(** * Vendor MCP clients: token lifecycle, request dispatch, schema catalog

    A shallow embedding of the TypeScript clients and tool handlers of the
    repository (NinjaOne, ConnectWise RMM, HaloPSA and HaloPSA reporting).

    Conventions of the embedding:
    - JavaScript strings are [string]s of 8-bit characters; [toLowerCase] and
      [toUpperCase] act on the ASCII letters, and white space is the ASCII
      white space.  Text outside ASCII is outside the model.
    - The numbers inside JSON values are integers ([Z]); instants are
      milliseconds since the epoch.  A parameter declared [number] that the
      code compares or caps is a [Number]: a fraction, an infinity or NaN.
    - A JavaScript object is the list of its own enumerable properties in
      [Object.entries] order.
    - A [throw] is the [Throw] constructor of the [Result] type; a rejected
      promise is modelled the same way. *)

From Stdlib Require Import ZArith List Bool Ascii String Lia DecimalString.
From Stdlib Require Import QArith Qround.
From Stdlib Require Import Sorting.Sorted Sorting.Permutation.
Close Scope Q_scope.
Import ListNotations.
Open Scope string_scope.
Set Warnings "-register-all".

(** ** Strings as the source uses them *)

Module Str.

* _ASSIGNED TASK_
Nothing but the lines from the one containing "Close Scope Q_scope." through the last line of the data above should be set down, word for word.

* _ANSWER BOX_
Close Scope Q_scope.
Import ListNotations.
Open Scope string_scope.
Set Warnings "-register-all".

(** ** Strings as the source uses them *)

Module Str.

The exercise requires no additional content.